Today, the biggest news comes from Russia.
Here, Russia’s spending is reaching heights not seen since the fall of the Soviet Union, while oil and gas revenues are dropping at a record pace. With internal economies crumbling, Russia is approaching a financial breaking point that its own analysts now describe as a four-month countdown to systemic failure.

Russian financial officials have informed Vladimir Putin that the country may face a major financial crisis within 4 months. High interest rates and rising inflation are converging into a pressure point that officials believe could become unmanageable before the summer.

This reversal follows a short‑lived consumption boom driven by large signing bonuses, death payouts, and higher wages in war‑related industries, which temporarily injected significant cash into traditionally poorer households. The sudden liquidity fueled the opening of new restaurants, small luxury shops, and service businesses, as entire rural and provincial economies came to revolve around these wartime payouts. However, the crutch is that these cash insertions are one-off, and once they are spent, the money is gone.

At the same time, major defense industries are struggling despite massive state funding; as you may recall, factories such as Russia’s main tank producer, Uralvagonzavod, have laid off between 10 and 50 percent of their workforce due to a lack of orders. With one‑off payouts exhausted and key producers scaling back activity, the micro‑economies sustained by this cash flow are collapsing.

Early indicators of this breakdown are already visible, including a wave of restaurant closures in cities and layoffs across service sectors. These trends reflect weakening consumer demand and tightening credit conditions, both of which are steadily eroding the government’s income and fiscal room to maneuver, being compounded by falling revenue in the energy export sector.
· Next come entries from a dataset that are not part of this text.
(** * The CUA action-execution loop of web-eval-agent

    A shallow embedding of the two Computer-Using-Agent controllers of the
    repository,

    - [cua_integration.py]: [CUAConfig], [CUAState], [OpenAICUA] with
      [initialize_browser], [capture_screenshot], [execute_action] and
      [run_task] (module [Integration] below);
    - [openai_cua.py]: [OpenAICUA] with its device methods,
      [handle_computer_action], [run_task], and [run_openai_cua_task]
      (module [Standalone] below);

    and of the log plumbing of [browser_utils_cua.py]: the network filter,
    the console and network handlers with their bounded storages, and the
    URL that [run_browser_task] takes from the task (module [BrowserUtils]
    below); together with the properties of the loop that the specification
    states and further properties read off the code.

    Python objects are mutated in place and exceptions unwind the stack: both
    are written out with a state-and-exception monad over the controller
    object and the trace of its interactions with the outside world (browser
    page, reasoning service, dashboard log, clock).  The outside world is a
    record of oracles [Env] which answer each call from the trace so far. *)

From Stdlib Require Import ZArith String Ascii DecimalString List Lia Bool.
From stdpp Require Import base option list strings.

Open Scope string_scope.
Open Scope Z_scope.
Open Scope list_scope.

(** ** Python strings

    A [string] is read as ASCII text, one [ascii] per character. *)

Module PyStr.

(** [str(n)] for an [int]. *)
Definition str_int (n : Z) : string := NilZero.string_of_int (Z.to_int n).

(** [str(x)] for an optional string: [None] prints as [None]. *)
Definition str_opt (o : option string) : string :=
  match o with Some s => s | None => "None" end.

(** [s[:n]] *)
Definition take (n : nat) (s : string) : string := substring 0 n s.

Definition upper_char (c : ascii) : ascii :=
  let n := nat_of_ascii c in
  if (97 <=? n)%nat && (n <=? 122)%nat then ascii_of_nat (n - 32) else c.

(** [s.upper()] *)
Fixpoint upper (s : string) : string :=
  match s with
  | EmptyString => EmptyString
  | String c r => String (upper_char c) (upper r)
  end.

(** [sep.join(l)] *)
Definition join (sep : string) (l : list string) : string := String.concat sep l.

(** [needle in hay] *)
Fixpoint contains (needle hay : string) : bool :=
  String.prefix needle hay ||
  match hay with
  | EmptyString => false
  | String _ r => contains needle r
  end.

Definition snoc (s : string) (c : ascii) : string := s +:+ String c EmptyString.

(** [s.split(sep)] for a non-empty [sep]: [cur] is the piece being read and
    [skip] the number of characters of a matched separator still to drop. *)
Fixpoint split_go (sep : string) (s : string) (cur : string) (skip : nat) : list string :=
  match s with
  | EmptyString => [cur]
  | String c r =>
      match skip with
      | S k => split_go sep r cur k
      | O =>
          if String.prefix sep s
          then cur :: split_go sep r EmptyString (String.length sep - 1)
          else split_go sep r (snoc cur c) O
      end
  end.

Definition split (sep s : string) : list string := split_go sep s EmptyString O.

(** [c.isspace()] *)
Definition is_space (c : ascii) : bool :=
  let n := nat_of_ascii c in
  ((9 <=? n)%nat && (n <=? 13)%nat) || ((28 <=? n)%nat && (n <=? 32)%nat).

Fixpoint lstrip (s : string) : string :=
  match s with
  | EmptyString => EmptyString
  | String c r => if is_space c then lstrip r else s
  end.

Fixpoint rstrip (s : string) : string :=
  match s with
  | EmptyString => EmptyString
  | String c r =>
      match rstrip r with
      | EmptyString => if is_space c then EmptyString else String c EmptyString
      | r' => String c r'
      end
  end.

(** [s.strip()] *)
Definition strip (s : string) : string := rstrip (lstrip s).

(** Truth value of a string: non-empty. *)
Definition truthy (s : string) : bool :=
  match s with EmptyString => false | _ => true end.

End PyStr.

(** ** The wire format

    JSON objects are records whose optional keys are [option] fields, so that
    [d.get(k)] is the field and [d.get(k, v)] is [default v] of it.  The keys
    are those that the two controllers read or write. *)

(** A point of a drag path, [{"x": .., "y": ..}]. *)
Record Point := { point_x : Z; point_y : Z }.
Lemma calculate_bills_totals_witness :
  calculate_bills [international_call_info; other_account_call_info; local_call_info]
    = Ok [CustomerBill.mk "1" 2 1 0 0 2 1 144; CustomerBill.mk "2" 0 0 2 1 0 0 20] /\
  sum_bills (fun b => CustomerBill.num_international b + CustomerBill.num_domestic b
                      + CustomerBill.num_local b)
    [CustomerBill.mk "1" 2 1 0 0 2 1 144; CustomerBill.mk "2" 0 0 2 1 0 0 20] = 3 /\
  sum_bills CustomerBill.charge
    [CustomerBill.mk "1" 2 1 0 0 2 1 144; CustomerBill.mk "2" 0 0 2 1 0 0 20]
  = fold_right (fun ci acc => match calculate_charge_for_call ci with
                              | Ok c => c | Raise _ => 0 end + acc) 0
      [international_call_info; other_account_call_info; local_call_info].
Proof.
  assert (H : calculate_bills [international_call_info; other_account_call_info; local_call_info]
              = Ok [CustomerBill.mk "1" 2 1 0 0 2 1 144; CustomerBill.mk "2" 0 0 2 1 0 0 20])
    by (vm_compute; reflexivity).
  split; [exact H | exact (calculate_bills_totals _ _ H)].
Defined.

(** X4: [CustomerBill(call_info)] for a call of type [ct] lasting [d]
    minutes is a bill of the call's account with [d] minutes and one call
    under [ct], zero minutes and zero calls under the other two types, and
    the charge [base + rate * d] of [ct]. *)
Theorem init_single_call (ci : CallInfo) (ct : call_type) (d : Z)
  (Ht : get_call_type ci = Ok ct) (Hd : get_call_duration ci = Ok d) :
  exists b, CustomerBill.init ci = Ok b /\
    CustomerBill.account_number b = account_number ci /\
    (forall ct', CustomerBill.get (minutes_attr ct') b = (if call_type_eqb ct' ct then d else 0) /\
                 CustomerBill.get (num_attr ct') b = (if call_type_eqb ct' ct then 1 else 0)) /\
    CustomerBill.charge b = SpecWords.exact_charge ct d.
Proof.
  rewrite init_eq, Ht; eexists; split; [reflexivity|].
  unfold bill_of_call, SpecWords.call_minutes, SpecWords.call_count, SpecWords.call_charge.
  rewrite calculate_charge_for_call_eq, Hd, Ht; cbn [bind].
  split; [reflexivity|]; split; [|reflexivity].
  intros ct'; destruct ct, ct'; split; reflexivity.
Qed.

Lemma init_single_call_witness :
  get_call_type domestic_call_info = Ok domestic /\
  get_call_duration domestic_call_info = Ok 2 /\
  exists b, CustomerBill.init domestic_call_info = Ok b /\
    CustomerBill.account_number b = account_number domestic_call_info /\
    (forall ct', CustomerBill.get (minutes_attr ct') b = (if call_type_eqb ct' domestic then 2 else 0) /\
                 CustomerBill.get (num_attr ct') b = (if call_type_eqb ct' domestic then 1 else 0)) /\
    CustomerBill.charge b = SpecWords.exact_charge domestic 2.
Proof.
  assert (Ht : get_call_type domestic_call_info = Ok domestic) by (vm_compute; reflexivity).
  assert (Hd : get_call_duration domestic_call_info = Ok 2) by (vm_compute; reflexivity).
  split; [exact Ht|]; split; [exact Hd|].
  exact (init_single_call domestic_call_info domestic 2 Ht Hd).
Defined.
Lemma bulk_insert_keeps_table_invariant_witness :
  ∃ table',
    bulk_insert example_str example_sqlite_text example_sqlite_numeric 1
      [example_product; {[ "sku" := VStr "B2" ]}] 1000 example_table
    = (table', Ok (length [example_product; {[ "sku" := VStr "B2" ]}]))
    ∧ table_key_unique table' ∧ table_skus_text table'
    ∧ size table'
      ≤ size example_table + length [example_product; {[ "sku" := VStr "B2" ]}]
    ∧ (∀ id row, example_table !! id = Some row → vp_vendor_id row ≠ 1%Z →
                 table' !! id = Some row).
Proof.
  apply (bulk_insert_keeps_table_invariant example_str example_sqlite_text
           example_sqlite_numeric 1
           [example_product; {[ "sku" := VStr "B2" ]}] 1000 example_table).
  - done.
  - exact example_table_unique.
  - exact example_table_text.
  - by repeat constructor.
Defined.

Lemma bulk_insert_replaces_row_witness :
  ∃ table' id',
    bulk_insert example_str example_sqlite_text example_sqlite_numeric 1
      [example_product] 1000 example_table
    = (table', Ok 1%nat)
    ∧ example_table !! id' = None
    ∧ table'
      = <[id' := stored_row example_sqlite_text example_sqlite_numeric
                   (bulk_values example_str 1 example_product)]>
          (delete 7%nat example_table)
    ∧ vp_master_product_id
        (stored_row example_sqlite_text example_sqlite_numeric
           (bulk_values example_str 1 example_product)) = VNone
    ∧ size table' = size example_table.
Proof.
  apply (bulk_insert_replaces_row example_str example_sqlite_text
           example_sqlite_numeric 1 example_product 1000 example_table
           7%nat example_stock_row "A1").
  - done.
  - exact example_table_unique.
  - exact example_table_text.
  - done.
  - done.
  - done.
  - by vm_compute.
  - by vm_compute.
Defined.

Lemma bulk_insert_same_sku_twice_witness :
  ((example_unkeyed "Widget") !! "sku" = None →
   stored example_sqlite_text example_sqlite_numeric AffText
     (dict_get (example_unkeyed "Widget") "sku" (VStr ""))
   = VStr "")
  ∧ ∃ table' id,
      bulk_insert example_str example_sqlite_text example_sqlite_numeric 1
        [example_unkeyed "Widget"; example_unkeyed "Gadget"] 1000 example_table
      = (table', Ok 2%nat)
      ∧ table' !! id
        = Some (stored_row example_sqlite_text example_sqlite_numeric
                  (bulk_values example_str 1 (example_unkeyed "Gadget")))
      ∧ (∀ id' r, table' !! id' = Some r →
                  same_natural_key r
                    (stored_row example_sqlite_text example_sqlite_numeric
                       (bulk_values example_str 1 (example_unkeyed "Gadget"))) →
                  id' = id)
      ∧ size table' ≤ size example_table + 1.
Proof.
  apply (bulk_insert_same_sku_twice example_str example_sqlite_text
           example_sqlite_numeric 1 (example_unkeyed "Widget")
           (example_unkeyed "Gadget") 1000 example_table).
  - done.
  - by vm_compute.
  - by vm_compute.
  - by vm_compute.
  - by vm_compute.
Defined.
(** X23: whatever the command line, a target that [init] takes from it is
    a token that does not start with [-] and stands right after an [init]
    token; so a directory whose name starts with [-] is never the
    target. *)
Theorem initTarget_sound args dir :
  initTarget args = Some dir ->
  startsWithDash dir = false
  /\ exists pre post, args = pre ++ "init" :: dir :: post.
Proof.
  unfold initTarget. intros H.
  apply find_indexed_some in H as (k & Hk & Hf).
  destruct (startsWithDash dir); [discriminate|]. split; [reflexivity|].
  rewrite Z.add_0_l in Hf. unfold at_index in Hf.
  destruct (Z.ltb_spec (Z.of_nat k - 1) 0) as [_|Hge]; [discriminate|].
  destruct (nth_error args (Z.to_nat (Z.of_nat k - 1))) as [previous|] eqn:Hp;
    [|discriminate].
  apply String.eqb_eq in Hf. subst previous.
  destruct k as [|k]; [lia|].
  replace (Z.to_nat (Z.of_nat (S k) - 1)) with k in Hp by lia.
  exact (nth_error_two args k "init" dir Hp Hk).
Qed.

Lemma lookup_entry_filter_other n m es :
  String.eqb n m = false ->
  Fs.lookup_entry n (filter (fun e : string * node => String.eqb (fst e) m) es)
  = None.
Proof.
  intros Hnm. induction es as [|[k c] es IH]; simpl; [reflexivity|].
  destruct (String.eqb k m) eqn:Ekm; [|exact IH].
  simpl. destruct (String.eqb k n) eqn:Ekn; [|exact IH].
  apply String.eqb_eq in Ekm, Ekn. subst. now rewrite String.eqb_refl in Hnm.
Qed.

(** X24: the refusal to clear the current working directory covers that
    directory only.  With [--force], a target that is a proper ancestor of
    the current working directory is cleared like any other: unless the
    way down from the target starts with [.git], the current working
    directory is gone before the materialisation step. *)
Theorem init_force_on_ancestor_removes_cwd
        fuel rawTarget options w es name rest :
  let targetDir := path_resolve (cwd env) (orDot rawTarget) in
  let t := cleared targetDir (map fst es) (fs w) in
  has "--force" options = true ->
  cwd env = targetDir ++ name :: rest ->
  String.eqb name ".git" = false ->
  Fs.lookup targetDir (fs w) = Some (Dir es) ->
  only_ignored es = false ->
  initProject spawn mkdtemp_suffix env fuel rawTarget options w
  = (materialize spawn mkdtemp_suffix env fuel targetDir false ;;;
     report env targetDir) (set_fs t w)
  /\ Fs.lookup (cwd env) t = None.
Proof.
  intros targetDir t Hforce Hcwd Hname Hdir Hne.
  assert (Hcur : path_eqb targetDir (cwd env) = false).
  { destruct (path_eqb targetDir (cwd env)) eqn:E; [|reflexivity].
    apply path_eqb_eq in E. rewrite Hcwd in E.
    apply (f_equal (@length string)) in E. rewrite length_app in E.
    simpl in E. lia. }
  split.
  - unfold initProject. cbv zeta. fold targetDir. rewrite Hforce, Hcur.
    rewrite (bind_Ret _ _ _ _ _ (ensureDir_present _ _ _ Hdir)).
    rewrite (bind_Ret _ _ _ _ _ (refuseNonEmpty_force _ _)).
    erewrite bind_Ret
      by (rewrite (refuseCurrentDir_dir _ _ _ _ Hdir), andb_false_r;
          reflexivity).
    now rewrite (bind_Ret _ _ _ _ _ (clearTarget_runs _ _ _ Hdir Hne)).
  - rewrite Hcwd, lookup_app. unfold t. rewrite (cleared_all _ _ _ Hdir).
    cbn [Fs.lookup]. now rewrite (lookup_entry_filter_other _ _ _ Hname).
Qed.
Lemma set_then_get_witness :
  fst (get 1500 "/clients:0123456789ab"
         (set 1000 "/clients:0123456789ab" "clients page"%string
            (create DEFAULT_CONFIG)))
  = Some {| data := "clients page"%string; timestamp := 1000;
            cacheKey := "/clients:0123456789ab" |} /\
  fst (get 61000 "/clients:0123456789ab"
         (set 1000 "/clients:0123456789ab" "clients page"%string
            (create DEFAULT_CONFIG)))
  = None.
Proof.
  split.
  - apply (set_then_get string 1000 1500 "/clients:0123456789ab"
             "clients page"%string (create DEFAULT_CONFIG)).
    cbn. lia.
  - apply (set_then_get string 1000 61000 "/clients:0123456789ab"
             "clients page"%string (create DEFAULT_CONFIG)).
    cbn. lia.
Defined.

End CacheLaws.

(* ================================================================== *)
(** * The gateway's request: cache hits, retries and failures *)
(* ================================================================== *)

Module GatewayRetries.
Import Cache Gateway.

Section Store.

Variable D : Type.

(** A lookup that hit hits again at the same clock value, with the same
    entry. *)
Lemma lru_get_again now key (c c' : LRUCache D) e :
  lru_get now key c = (Some e, c') ->
  exists c'', lru_get now key c' = (Some e, c'').
Proof.
  unfold lru_get. destruct (lru_find key c) as [s|] eqn:Hfind; [|discriminate].
  destruct (lru_fresh now c s) eqn:Hfresh; [|discriminate].
  intros H. injection H as <- <-.
  unfold lru_find in *. apply find_some in Hfind. destruct Hfind as [_ Hkey].
  cbn [lru_slots lru_with find]. rewrite Hkey.
  change (lru_fresh now (lru_with c (s :: lru_without key c)) s)
    with (lru_fresh now c s).
  rewrite Hfresh. eauto.
Qed.

Lemma getAge_after_get now key (h h1 : HarvestCache D) entry :
  Cache.get now key h = (Some entry, h1) ->
  exists h2,
    getAge now key h1 = (Some ((now - timestamp entry) / 1000), h2) /\
    stats h2 = stats h1 /\ config h2 = config h1.
Proof.
  unfold Cache.get, getAge.
  destruct (lru_get now key (Cache.cache h)) as [[e|] c] eqn:Hget; [|discriminate].
  intros H. injection H as <- <-. cbn [Cache.cache].
  destruct (lru_get_again _ _ _ _ _ Hget) as [c'' ->].
  eexists. split; [reflexivity|]. split; reflexivity.
Qed.

End Store.

Section Client.

Variable D : Type.
Variable localeCompare : string -> string -> Z.
Variable JSON_stringify : Params -> string.
Variable sha256_hex : string -> string.

Local Abbreviation attempts := (attempts localeCompare JSON_stringify sha256_hex).
Local Abbreviation request := (request localeCompare JSON_stringify sha256_hex).
Local Abbreviation cacheAfterSuccess :=
  (cacheAfterSuccess localeCompare JSON_stringify sha256_hex).
Local Abbreviation generateKey :=
  (Gateway.generateKey localeCompare JSON_stringify sha256_hex).

(** The error the retry loop throws when its iterations are used up. *)
Local Abbreviation thrownAtTheEnd lastError :=
  (match lastError with
   | Some e => e
   | None => OtherError "Request failed after retries"
   end).

(** An answer with status 429. *)
Local Abbreviation rateLimitedAnswer :=
  (fun o : Z * FetchOutcome D => exists r, snd o = Responded r /\ status r = 429).

Lemma wait_keeps_upstream waitMs (w : World D) :
  upstream (if positive waitMs then delay waitMs w else w) = upstream w.
Proof. destruct (positive waitMs); reflexivity. Qed.

Lemma fetch_upstream (w : World D) : upstream (snd (fetch w)) = skipn 1 (upstream w).
Proof.
  unfold fetch. destruct (upstream w) as [|[latency outcome] rest] eqn:Hup.
  - cbn. now rewrite Hup.
  - reflexivity.
Qed.

Lemma skipn_one_more {A} (k : nat) (l : list A) : skipn k (skipn 1 l) = skipn (S k) l.
Proof. destruct l; [now rewrite !skipn_nil | reflexivity]. Qed.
Before the war, oil and gas accounted for 40 to 50 percent of Russia’s federal budget revenue. However, current estimates suggest this share has dropped to about 22 percent. Several factors contribute to this decline, such as sanctions that have reduced access to Western markets and increased controls on maritime transport to counter Russia’s shadow fleet. In a recent turn, India has reduced purchases of Russian crude by nearly 30 percent, causing Russia to store an estimated 140 million barrels of unsold oil on tankers. January revenue figures indicate the lowest energy income in five years, down by half compared with the same month in the previous year, thereby removing the primary buffer that had historically allowed the Kremlin to absorb economic shocks.

In the meantime, Russia’s military spending has reached its highest level in decades, with approximately 40 percent of the national budget now allocated to defense and security. These funds support ammunition production, drone procurement, payments to contract soldiers, and compensation for casualties. As of now, Russia’s war expenditures accelerated dramatically, reaching a staggering figure of 350 billion dollars this year. As a result, Russia’s reserve fund has fallen to half of its pre-war level, now being only roughly 42 billion euros, reflecting the speed at which the Kremlin is drawing down assets to cover military costs. Despite this spending and economic mobilization, Russia is not securing any decisive strategic or tactical gains on the battlefield, while the cost of sustaining operations continues to rise. The imbalance between expenditure and battlefield outcomes is becoming a structural liability, particularly as Ukraine and its partners maintain a more resilient funding base, even though the combined war expenditure to date is less than Russia's.

Record-low revenue, combined with record-high spending, creates a structural deficit that is widening faster than the government can offset through taxation or borrowing. If the projected crisis materializes, Russia could face a banking shock triggered by depositor flight, a sharp devaluation of the ruble, and forced cuts to civilian spending.


Inflation would accelerate as the government prints money to cover obligations, and regional budgets would struggle to maintain basic services. The cumulative effect would be a contraction in economic activity that fundamentally undermines both Russia’s domestic stability and its ability to sustain the war effort.


Overall, the emerging picture is one of a state approaching the limits of its financial ability. The warning from Russian officials reflects not only immediate fiscal pressures but also the long‑term consequences of sustaining a high‑intensity conflict with diminishing revenue sources. The broader implication is that Russia’s economic trajectory is becoming increasingly dependent on external actors, particularly those in Asia, which introduces strategic constraints of its own. The situation suggests that even without a sudden collapse in four months, the structural weaknesses now visible will shape Russia’s options for years to come.